WHAT IS EXPECTED
Up to and including the line with "assert (good specs (q", copy the records below exactly from their first line.

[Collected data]
Lemma good_advanced q t o s r s' :
  good specs (t :: q) s → done_ok (st_trace s) t o → advance_post t o s r s' →
  match r with
  | Ok (AdvancedWave w) => good specs (q ++ map tp_task_id w) s'
  | _ => good specs q s'
  end.
Proof.
  intros Hg Ho [run_id Hp]. cbv zeta in Hp. set (e := advance_event s run_id t o) in *.
  assert (good specs (q ++ map tp_task_id (wave_of e)) (add_event e s)) as Hg1
    by by apply (good_advance specs q s).
  assert (∀ es s1, ext s (e :: es) s1 → Forall fleet_event es →
            good specs (q ++ map tp_task_id (wave_of e) ++ (es ≫= λ e, map tp_task_id (wave_of e))) s1) as Hes.
  { intros es s1 [E1 E2 E3 E4 E5] Hf. rewrite app_assoc. eapply good_fleet; [done| |done].
    split; cbn; try done. by rewrite E1, <- app_assoc. }
  assert (∀ es s1, ext s (e :: es) s1 → Forall fleet_event es → good specs q s1) as Hes0.
  { intros es s1 Hx Hf. eapply good_sub; [by apply Hes|]. intros t'. rewrite cnt_app. lia. }
  destruct r as [[w|]|x].
  - destruct Hp as [(<- & Hx & _)|(es1 & e2 & es2 & Hw & Hx & H1 & H2 & H3 & _ & _ & <- & _)].
    + specialize (Hes [] s' Hx). rewrite app_nil_r in Hes. by apply Hes.
    + eapply good_sub; [apply (Hes _ _ Hx)|].
      * apply Forall_app_2; [|constructor]; auto using quiet_fleet.
      * intros t'. rewrite Hw, bind_app, !cnt_app. cbn [map mbind list_bind app]. rewrite !cnt_app. lia.
  - destruct Hp as (es & Hx & Hf). by eapply Hes0.
  - destruct Hp as [_ (es & Hx & Hf)]. by eapply Hes0.
Qed.

(** A read, an output or a verdict that was sealed, a spawn. *)
Lemma good_inert q s e :
  match e with ERead _ _ | EOutput _ _ | EVerdict _ _ _ _ | ESpawn _ _ => True | _ => False end →
  good specs q s → good specs q (add_event e s).
Proof. intros He Hg. by apply good_plain; destruct e. Qed.

(** Goes back over the steps that keep [good]. *)
Ltac keep := repeat first [assumption | apply good_fs | apply good_inert; [exact I|]].

(** A write that makes no claim, not after a spawn. *)
Lemma good_write q s i :
  im_status (is_meta i) ≠ Done → im_status (is_meta i) ≠ Verified →
  (∀ req reply, last (st_trace s) ≠ Some (ESpawn req reply)) →
  good specs q s → good specs q (add_event (EWrite i) s).
Proof.
  intros H1 H2 H3 Hg. apply good_plain; try done. split; [done|done|]. intros req reply Hl. by destruct (H3 req reply).
Qed.

Lemma last_snoc_ne {A} (l : list A) x y : x ≠ y → last (l ++ [x]) ≠ Some y.
Proof. rewrite last_snoc. congruence. Qed.

Lemma runs_absorb q s t ev :
  good specs q s → runs s (absorb t ev) (λ _ s', good specs q s').
Proof.
  intros Hg. unfold absorb. apply runs_bind. apply runs_store_read.
  2: { intros fs e. cbv beta iota. keep. }
  intros fs [i|]; [|drun; keep].
  set (s1 := add_event _ _). assert (good specs q s1) as Hg1 by keep.
  destruct (fr_response_path ev) as [p|].
  - unfold read_response, now. drun. apply runs_files. intros rt fs1. drun. apply runs_files.
    intros [h|e] fs2; cbn [map_err]; drun; [|keep].
    apply runs_store_write; [|intros fs3 e; cbv beta iota; keep].
    intros fs3. drun. cbv zeta. apply good_plain; try done; [keep|]. split; [|done|].
    + intros _. left. exists (st_trace s), t, i, h. split; [|done]. cbn. by rewrite <- app_assoc.
    + intros req reply Hl. exfalso. revert Hl. by apply last_snoc_ne.
  - apply runs_bind. apply runs_store_write; [|intros fs1 e; cbv beta iota; keep].
    intros fs1. drun. apply good_write; try done; [|keep]. intros req reply. by apply last_snoc_ne.
Qed.

Lemma good_tail q t s : good specs (t :: q) s → good specs q s.
Proof. intros Hg. eapply good_sub; [done|]. intros t'. rewrite cnt_cons. lia. Qed.

Lemma runs_launch q s t :
  good specs (t :: q) s → runs s (launch_oracle t) (λ _ s', good specs q s').
Proof.
  intros Hg. unfold launch_oracle, read_issue. drun. destruct (_ !! t) as [spec|] eqn:Hs; [|drun; by eapply good_tail].
  drun. apply runs_store_read; [|intros fs e; cbv beta iota; apply good_fs; by eapply good_tail].
  intros fs [i|]; cbn [ok_or]; drun; [|apply good_inert; [done|]; apply good_fs; by eapply good_tail].
  apply runs_store_write; [|intros fs1 e; cbv beta iota; keep; by eapply good_tail].
  intros fs1. drun. apply good_oracle. apply good_plain; try done.
  - apply good_write; try done; [|keep]. intros req reply. by apply last_snoc_ne.
  - destruct Hg as [Hsp _ _]. exists spec, (set_status Verifying i). rewrite <- Hsp. split_and!; try done.
    apply last_snoc.
Qed.

Lemma runs_deps q s t deps :
  good specs q s → runs s (dep_contexts t deps) (λ _ s', good specs q s').
Proof.
  revert s. induction deps as [|dep deps IH]; intros s Hg; cbn [dep_contexts]; [by drun|].
  apply runs_bind. apply runs_store_read; [|intros fs e; cbv beta iota; keep].
  intros fs [i|]; cbn [ok_or]; drun; [|keep]. destruct (is_response i); cbn [ok_or]; drun; [|keep].
  eapply runs_mono; [apply IH; keep|]. intros [ctx|e] s' Hg'; [by drun|done].
Qed.

(** A job is spawned, written down and registered. *)
Lemma runs_spawned q s t req j i :
  good specs (t :: q) s → im_status (is_meta i) = Spawned →
  (im_attempt (is_meta i) = 0%N
   ∨ ∃ t spec, specs !! t = Some spec ∧ (im_attempt (is_meta i) < as_max_attempts spec)%N) →
  runs (add_event (ESpawn req (Ok j)) s)
    (store_write i;; modify (set_st_driver (set_job_to_task <[j := t]>)))
    (λ _ s', good specs q s').
Proof.
  intros Hg Hs Ha. apply runs_bind. apply runs_store_write.
  2: { intros fs e. cbv beta iota. keep. by eapply good_tail. }
  intros fs. drun. apply good_job. apply good_plain; try done; [keep|]. split; [congruence|congruence|]. done.
Qed.

Lemma runs_spawn_one q s plan :
  good specs (tp_task_id plan :: q) s → runs s (spawn_one plan) (λ _ s', good specs q s').
Proof.
  intros Hg. unfold spawn_one, spawn_detached. apply runs_bind.
  eapply runs_mono; [by apply runs_deps|]. intros [deps|e] s1 Hg1; [|by eapply good_tail].
  cbv zeta. drun. destruct (env_spawn _ _) as [j|e]; cbn [map_err]; cbv beta iota.
  - apply (runs_spawned _ _ (tp_task_id plan)); [done|done|by left].
  - keep. by eapply good_tail.
Qed.

Lemma runs_retry q s t i cmd tail spec :
  good specs (t :: q) s → specs !! t = Some spec →
  (u32_succ (im_attempt (is_meta i)) < as_max_attempts spec)%N →
  runs s (retry_task t i cmd tail) (λ _ s', good specs q s').
Proof.
  intros Hg Hs Ha. unfold retry_task, spawn_detached. cbv zeta. drun.
  destruct (env_spawn _ _) as [j|e]; cbn [map_err]; cbv beta iota.
  - apply (runs_spawned _ _ t); [done|done|]. right. by exists t, spec.
  - keep. by eapply good_tail.
Qed.

(** *** Waves *)

Definition step_post (q : list str) (r : result DriverError Step) (s' : DState) : Prop :=
  match r with
  | Ok (StepCascade w) => good specs (q ++ map tp_task_id w) s'
  | _ => good specs q s'
  end.

Lemma runs_fast_forward q s t o :
  good specs (t :: q) s → done_ok (st_trace s) t o → runs s (fast_forward t o) (step_post q).
Proof.
  intros Hg Ho. apply runs_bind. eapply runs_mono; [apply runs_advance|].
  intros r s' Hp. apply (good_advanced q) in Hp; [|done..]. by destruct r as [[w|]|e].
Qed.

Lemma runs_lost q s t i :
  (∀ req reply, last (st_trace s) ≠ Some (ESpawn req reply)) →
  good specs (t :: q) s → runs s (lost_task t i) (step_post q).
Proof.
  intros Hl Hg. apply runs_bind. apply runs_store_write.
  2: { intros fs e. cbv beta iota. apply good_fs. by eapply good_tail. }
  intros fs. cbv beta iota. apply runs_fast_forward; [|done]. apply good_write; try done. by apply good_fs.
Qed.

Lemma runs_reconcile q s0 s plan i :
  st_trace s = st_trace s0 ++ [ERead (tp_task_id plan) (Some i)] → im_status (is_meta i) = Spawned →
  good specs (tp_task_id plan :: q) s → runs s (reconcile_spawned plan i) (step_post q).
Proof.
  intros Ht Hs Hg. unfold reconcile_spawned.
  assert (∀ req reply, last (st_trace s) ≠ Some (ESpawn req reply)) as Hl
    by (intros req reply; rewrite Ht; by apply last_snoc_ne).
  destruct (im_job_id (is_meta i)) as [j|]; [|by apply runs_lost].
  apply runs_bind. apply runs_gets. cbv beta iota. destruct (env_latest_for_job _ j) as [ev|].
  - apply runs_bind. eapply runs_mono; [apply runs_and; [by apply runs_absorb|apply absorb_trace]|].
    intros [o|e] s' [Hg' Hp]; [|by eapply good_tail]. apply runs_fast_forward; [done|]. intros out -> _. destruct Hp as (i1 & h & i2 & Ht').
    right. right. exists (st_trace s0), i, i1, h, i2. split; [|done]. by rewrite Ht', Ht, <- app_assoc.
  - apply runs_bind. unfold job_alive. apply runs_gets. cbv beta iota. case_match; [|by apply runs_lost].
    drun. by apply good_job.
Qed.
Lemma propose_edit_cases now_lock now req s :
  let id := ed_rfc_id req in
  match propose_edit pd now_lock now req s with
  | (Ok h, s') =>
      ∃ rec i,
        stored pd id (fs_files (svc_fs s)) rec
        ∧ fm_state (rec_fm rec) = DraftActive
        ∧ (∀ claimed, ed_if_hash_matches req = Some claimed → claimed = fm_content_hash (rec_fm rec))
        ∧ acquire_at id (ed_agent req) now_lock (svc_locks s) = (Ok i, svc_locks s')
        ∧ h = content_hash_of (ed_new_body req)
        ∧ saved_as now (rec_fm rec) (ed_new_body req)
            (lock_events id (ed_agent req) (svc_locks s)
             ++ [EvEditApplied id (ed_agent req) (ed_section req)
                   (fm_content_hash (rec_fm rec)) h]) s s'
  | (Err _, s') => refused s s'
  end.
Proof.
  intros id. destruct (propose_edit _ _ _ _ s) as [r s'] eqn:E. unfold propose_edit in E.
  run E as u s0 Hm; pose proof (read_only_inv _ _ _ _ mutex_read_only Hm) as Q0;
    [|by apply quiet_refused].
  run E as rec s1 Hl.
  2: { pose proof (read_only_inv _ _ _ _ (load_read_only pd _) Hl) as Q.
       eapply quiet_refused, quiet_trans; done. }
  apply load_Ok in Hl as [Q1 Hrec]. rewrite (q_files _ _ Q0) in Hrec.
  pose proof (quiet_trans _ _ _ Q0 Q1) as Q.
  run E as u1 s2 Ht; injection Ht as Ht <-; [|by apply quiet_refused].
  run E as u2 s3 Hsn; pose proof (read_only_inv _ _ _ _ (snapshot_read_only req _) Hsn) as Q3;
    pose proof (quiet_trans _ _ _ Q Q3) as Q'; [|by apply quiet_refused].
  assert (fm_state (rec_fm rec) = DraftActive) as Hst by (by destruct (fm_state (rec_fm rec))).
  run E as held s4 Hg; [|done]. injection Hg as <- <-.
  run E as i s5 Ha; apply on_locks_inv in Ha as (l & Ha & ->); rewrite (q_locks _ _ Q') in *.
  2: { apply acquire_Err in Ha as [-> _]. apply quiet_refused.
       eapply quiet_trans; [done|]. by split; rewrite ?(q_locks _ _ Q'). }
  run E as saved s6 Hs; apply svc_save in Hs as (Hlk & Hev & Hsq & Hs).
  2: { eapply refused_trans; [by apply quiet_refused|]. by destruct Hs. }
  destruct Hs as [Hs ->]. apply saved_as_locks in Hs.
  eapply saved_as_quiet in Hs; [|done].
  run E as u3 s7 Hlk7; [|by repeat case_match].
  assert (saved_as now (rec_fm rec) (ed_new_body req)
            (lock_events id (ed_agent req) (svc_locks s)) s s7 ∧ svc_locks s7 = l) as [Hs7 Hl7].
  { unfold lock_events. fold id in Hlk7. destruct (status id (svc_locks s)) as [j|];
      [destruct (bool_decide _)|]; simpl in Hlk7; injection Hlk7 as _ <-; (split; [|done]);
      done || by apply (saved_as_emit _ _ _ []). }
  injection E as <- <-. exists rec, i. split_and!; [done|done| |by rewrite <- Hl7 in Ha|done|].
  - intros c Hc. unfold check_snapshot in Hsn. rewrite Hc in Hsn.
    case_bool_decide as Hb; [done|discriminate].
  - by apply saved_as_emit.
Qed.
(* ===== verification/CageShell.v ===== *)
(** * CageShell: the mediating shell

    [bins/orkia-sh/src/{decide,core,verdict,main,hook}.rs]: recovery of the
    command from the agent's envelope, the decision, its audit record, and the
    two entry points (the shell shim and the tool hook). A run is a state
    transformer on a [World]: the effects so far, in order, and the outcomes of
    the journal socket still to come. Environment variables, the loaded policy,
    the result of starting the real shell and the supervised child's signals
    are fields of [Env]. *)

From Stdlib Require Import NArith ZArith Lia.
From stdpp Require Import base gmap strings option numbers list list_basics.
From S2P Require Import Prelude Effects Json Journal Policy.

(** ** Recovering the command ([decide.rs]) *)

Inductive Extracted := Command (s : str) | Unparseable.

Definition EVAL_MARKER : str := #"eval '".
Arguments EVAL_MARKER : simpl never.

(** The bash escape of a single quote inside single quotes. *)
Definition QUOTE_ESCAPE : str := [chr_squote; chr_backslash; chr_squote; chr_squote].

Fixpoint unwrap_go (out rest : str) : option str :=
  match rest with
  | [] => None
  | c :: rest' =>
      if (c =? chr_squote)%N then
        match rest' with
        | a :: b :: d :: rest'' =>
            if (a =? chr_backslash)%N && (b =? chr_squote)%N && (d =? chr_squote)%N
            then unwrap_go (out ++ [chr_squote]) rest''
            else Some out
        | _ => Some out
        end
      else unwrap_go (out ++ [c]) rest'
  end.

Definition unwrap_eval (raw : str) : option str :=
  start ← find_sub EVAL_MARKER raw;
  unwrap_go [] (drop (start + length EVAL_MARKER) raw).

Definition extract_command (raw : str) : Extracted :=
  if contains EVAL_MARKER raw then
    match unwrap_eval raw with
    | Some inner => Command inner
    | None => Unparseable
    end
  else Command (trim raw).

(** ** Deciding ([core.rs]) *)

Inductive Decision :=
| CAllow (command : str) (capability rule : option str)
| CDeny (command : str) (capability rule : option str) (forced_reason : option str)
| CAsk (command : str) (capability rule : option str).

Definition forced_deny (command reason : str) : Decision := CDeny command None None (Some reason).

Definition evaluate (command : str) (policy : Policy) : Decision :=
  if negb (cc_exec (caps policy))
  then CDeny command None None (Some #"exec class disabled")
  else
    match evaluate_match policy command with
    | DAllow c r => CAllow command c r
    | DDeny c r => CDeny command c r None
    | DAsk a => CAsk command (adj_capability a) (adj_rule a)
    end.

(** [load_policy] is the environment's: unset variable, read or parse error. *)
Definition decide_command (policy : result str Policy) (raw_command : str) : Decision :=
  match extract_command raw_command with
  | Unparseable => forced_deny raw_command #"unparseable agent envelope"
  | Command command =>
      match policy with
      | Ok policy => evaluate command policy
      | Err _ => forced_deny command #"policy unavailable"
      end
  end.

(** ** The world *)

Inductive eff :=
| Sent (e : JournalEnvelope)
| Exec (shell : str) (args : list str) (cleared : bool)
| Signal (signo : Z)
| Stderr (s : str)
| Stdout (j : json).

Record World := mkWorld {
  w_trace : list eff;
  w_sends : list (result str unit);
}.

Definition perform (e : eff) (w : World) : World := mkWorld (w_trace w ++ [e]) (w_sends w).

(** What the supervising parent receives. *)
Inductive sup_event :=
| ChildExited (code : Z)
| ChildSignaled (signo : Z)
| ChildOther
| Forwarded (signo : Z).

Record Env := mkEnv {
  env_linux : bool;
  env_now : str;
  env_policy : result str Policy;
  env_policy_set : bool;
  env_cleared : bool;
  env_real_shell : option str;
  env_job_id : option str;
  env_agent : option str;
  env_project : option str;
  env_spawn : result str (list sup_event);
}.

(** How a run ends: replaced by the real shell, an exit code, or an error
    returned from [main] (exit code 1). *)
Inductive ending := Replaced | Exited (code : Z) | Failed (msg : str).

Section run.
Context (env : Env).

(** ** Audit records ([verdict.rs]) *)

Definition verdict_str (v : Verdict) : str :=
  match v with Allow => #"allow" | Ask => #"ask" | Deny => #"deny" end.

ANSWER AREA
Lemma good_advanced q t o s r s' :
  good specs (t :: q) s → done_ok (st_trace s) t o → advance_post t o s r s' →
  match r with
  | Ok (AdvancedWave w) => good specs (q ++ map tp_task_id w) s'
  | _ => good specs q s'
  end.
Proof.
  intros Hg Ho [run_id Hp]. cbv zeta in Hp. set (e := advance_event s run_id t o) in *.
  assert (good specs (q ++ map tp_task_id (wave_of e)) (add_event e s)) as Hg1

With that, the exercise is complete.